Data excerpts
Record observation_verdict (execution : ProvisioningExecutionRecord)
    (observation : ExecutionObservation) (stale : bool) (out : ObservationOutcome) : Prop := {
  ov_stale : out = ObservationOutcomeStale ↔ stale = true;
  ov_retry : out = ObservationOutcomeRetry ↔
    stale = false ∧ eo_Correlation observation = RequestCorrelationNotFound ∧
    eo_Execution observation = None ∧ pe_State execution = AttemptUnknown ∧
    pe_AcceptanceConfirmed execution = false;
  ov_rejected : out = ObservationOutcomeRejected ↔
    stale = false ∧ eo_Correlation observation = RequestCorrelationNotFound ∧
    eo_Execution observation ≠ None;
  ov_succeeded : out = ObservationOutcomeSucceeded ↔
    stale = false ∧ found_in observation ExecutionStateSucceeded;
  ov_failed : out = ObservationOutcomeFailed ↔
    stale = false ∧ found_in observation ExecutionStateFailed }.

(** What an observation may do to the records. *)
Definition observation_effect (execution execution' : ProvisioningExecutionRecord)
    (attempt attempt' : SubmissionAttemptRecord) (out : ObservationOutcome) : Prop :=
  match out with
  | ObservationOutcomeStale => execution' = execution ∧ attempt' = attempt
  | ObservationOutcomeRetry =>
      pe_CurrentAttempt execution' = u64_incr (pe_CurrentAttempt execution) ∧
      pe_State execution' = AttemptPending ∧ sa_State attempt' = SubmissionAttemptNotFound
  | _ => pe_CurrentAttempt execution' = pe_CurrentAttempt execution
  end.

Lemma accept_frame execution at_ :
  pe_State (acceptProviderEvidence execution at_) = pe_State execution ∧
  pe_AcceptanceConfirmed (acceptProviderEvidence execution at_) =
    pe_AcceptanceConfirmed execution ∧
  pe_CurrentAttempt (acceptProviderEvidence execution at_) = pe_CurrentAttempt execution.
Proof. unfold acceptProviderEvidence. by repeat case_match. Qed.

Lemma contradictory_false observation :
  contradictory observation = false →
  eo_Correlation observation = RequestCorrelationNotFound →
  ∀ backend, eo_Execution observation = Some backend → ex_State backend = ExecutionStateFailed.
Proof.
  unfold contradictory. intros H Hc b Hb. rewrite Hc, Hb in H. cbn in H.
  by apply negb_false_iff, bool_decide_eq_true in H.
Qed.

Lemma accepted_frame execution at_ state failure :
  pe_CurrentAttempt ((acceptProviderEvidence execution at_) <| pe_State := state |>) =
    pe_CurrentAttempt execution ∧
  pe_CurrentAttempt ((acceptProviderEvidence execution at_) <| pe_State := state |>
    <| pe_LastFailure := failure |>) = pe_CurrentAttempt execution.
Proof. cbn. split; apply accept_frame. Qed.

(** Prove the verdict, the finish and the effect of a determined outcome. *)
Ltac observation_cases :=
  split;
  [ split; unfold found_in; cbn [eo_Correlation eo_Execution ex_State]; split; intros;
      destruct_and?; repeat match goal with H : ∃ _, _ |- _ => destruct H end; destruct_and?;
      try discriminate; simplify_eq; try done; try congruence; eauto
  | split; [by (done || eexists) | cbn [observation_effect]] ].

Lemma resolveObservation_verdict Error recorded attempt observation at_ :
  contradictory observation = false →
  match resolveObservation Error recorded attempt observation at_ with
  | Ok (execution', attempt', out, fin) =>
      observation_verdict recorded observation false out ∧ finish_of_observation out fin ∧
      observation_effect recorded execution' attempt attempt' out
  | _ => True
  end.
Proof.
  destruct observation as [corr exec facts oat outs].
  unfold resolveObservation, contradictory;
    cbn [eo_Correlation eo_Execution eo_Resource eo_ObservedAt].
  destruct exec as [[state handle failure]|]; cbn [non_nil ex_State ex_Failure ex_Handle].
  - by_correlation corr; by_state state; rewrite ?bool_decide_eq_false in *; intros Hcon;
      try discriminate Hcon; try exact I; observation_cases;
      rewrite ?(proj1 (accepted_frame _ _ _ None)), ?(λ e p s f, proj2 (accepted_frame e p s f));
      by try destruct handle.
  - by_correlation corr; rewrite ?bool_decide_eq_false in *; intros _.
    1, 3: by observation_cases.
    destruct (bool_decide_reflect (pe_State recorded = AttemptUnknown)),
      (pe_AcceptanceConfirmed recorded) eqn:?; eval_tests; by observation_cases.
Qed.

(** An observation is refused when it contradicts itself, or when what it
    reports is malformed and it does not end the execution. *)
Definition refused (execution : ProvisioningExecutionRecord)
    (observation : ExecutionObservation) (at_ : Time) : bool :=
  contradictory observation ||
  negb (staleObservation execution observation at_) &&
  ((bool_decide (validateObservedFacts (eo_Resource observation) ≠ None) &&
    negb (non_nil (eo_Execution observation) (λ e, terminalState (ex_State e)))) ||
   ((eo_Correlation observation =? RequestCorrelationFound) &&
    non_nil (eo_Execution observation) (λ e, negb (ValidExecutionState (ex_State e))))).

Lemma resolveObservation_ok Error recorded attempt observation at_ :
  contradictory observation = false →
  is_ok (resolveObservation Error recorded attempt observation at_) =
  negb ((eo_Correlation observation =? RequestCorrelationFound) &&
    non_nil (eo_Execution observation) (λ e, negb (ValidExecutionState (ex_State e)))).
Proof.
  destruct observation as [corr exec facts oat outs].
  unfold resolveObservation, contradictory;
    cbn [eo_Correlation eo_Execution eo_Resource eo_ObservedAt].
  destruct exec as [[state handle failure]|]; cbn [non_nil ex_State ex_Failure ex_Handle].
  - by_correlation corr; by_state state; intros Hcon; try discriminate Hcon; done.
  - by_correlation corr; intros _; by repeat case_match.
Qed.

Lemma resolveObservation_total Error recorded attempt observation at_ s :
  resolveObservation Error recorded attempt observation at_ ≠ Panic s.
Proof. unfold resolveObservation. by repeat case_match. Qed.

Lemma observation_verdict_ext execution execution' observation observation' out :
  pe_State execution' = pe_State execution →
  pe_AcceptanceConfirmed execution' = pe_AcceptanceConfirmed execution →
  eo_Correlation observation' = eo_Correlation observation →
  eo_Execution observation' = eo_Execution observation →
  observation_verdict execution' observation' false out →
  observation_verdict execution observation false out.
Proof.
  intros Hs Ha Hc He [H1 H2 H3 H4 H5]. unfold found_in in *.
  rewrite Hs, Ha, Hc, He in *. by split.
Qed.

Lemma staleObservation_frame execution observation at_ :
  staleObservation execution observation at_ = true →
  acceptProviderEvidence execution (eo_ObservedAt observation) = execution.
Proof.
  unfold staleObservation, providerEvidenceStale, acceptProviderEvidence.
  destruct (IsZero (eo_ObservedAt observation)); [done|]. cbn.
  rewrite orb_false_r, andb_true_iff. intros [_ H]. bool_facts.
  by rewrite (proj2 (Z.ltb_ge _ _) H).
Qed.

(** An observation that is taken into account. *)
Lemma observeFresh_spec Error execution recorded attempt observation observation' at_ :
  contradictory observation = false →
  pe_State recorded = pe_State execution →
  pe_AcceptanceConfirmed recorded = pe_AcceptanceConfirmed execution →
  pe_CurrentAttempt recorded = pe_CurrentAttempt execution →
  eo_Correlation observation' = eo_Correlation observation →
  eo_Execution observation' = eo_Execution observation →
  let invalid := (eo_Correlation observation =? RequestCorrelationFound) &&
    non_nil (eo_Execution observation) (λ e, negb (ValidExecutionState (ex_State e))) in
  match observeFresh Error recorded attempt observation' at_ with
  | Ok (execution', attempt', out, fin) =>
      invalid = false ∧ observation_verdict execution observation false out ∧
      finish_of_observation out fin ∧
      observation_effect execution execution' attempt attempt' out
  | Err _ => invalid = true
  | Panic _ => False
  end.
Proof.
  intros Hcon Hs Ha Hn Hc He invalid. unfold observeFresh. set (r := recorded <| _ := _ |>
    <| _ := _ |> <| _ := _ |>).
  assert (Hcon' : contradictory observation' = false).
  { unfold contradictory. by rewrite Hc, He. }
  pose proof (resolveObservation_verdict Error r attempt observation' at_ Hcon') as Hv.
  pose proof (resolveObservation_ok Error r attempt observation' at_ Hcon') as Hok.
  rewrite Hc, He in Hok. fold invalid in Hok.
  destruct (resolveObservation _ _ _ _ _) as [[[[e' a'] out] fin]| |s] eqn:Hr; cbn [is_ok] in Hok.
  - destruct Hv as (Hv & Hf & Heff). split_and!; [by destruct invalid| |done|].
    + by eapply (observation_verdict_ext execution r).
    + destruct out; cbn [observation_effect] in *; try (rewrite <- Hn; exact Heff).
      by pose proof (proj1 (ov_stale _ _ _ _ Hv) eq_refl).
  - by destruct invalid.
  - by apply resolveObservation_total in Hr.
Qed.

• TO DO:
The answer must be the line containing "rewrite Hc, He in Hok. fold invalid in Hok." and every line after it to the end of the data, exactly as written.

• TASK OUTPUT:
  rewrite Hc, He in Hok. fold invalid in Hok.
  destruct (resolveObservation _ _ _ _ _) as [[[[e' a'] out] fin]| |s] eqn:Hr; cbn [is_ok] in Hok.
  - destruct Hv as (Hv & Hf & Heff). split_and!; [by destruct invalid| |done|].
    + by eapply (observation_verdict_ext execution r).
    + destruct out; cbn [observation_effect] in *; try (rewrite <- Hn; exact Heff).
      by pose proof (proj1 (ov_stale _ _ _ _ Hv) eq_refl).
  - by destruct invalid.
  - by apply resolveObservation_total in Hr.
Qed.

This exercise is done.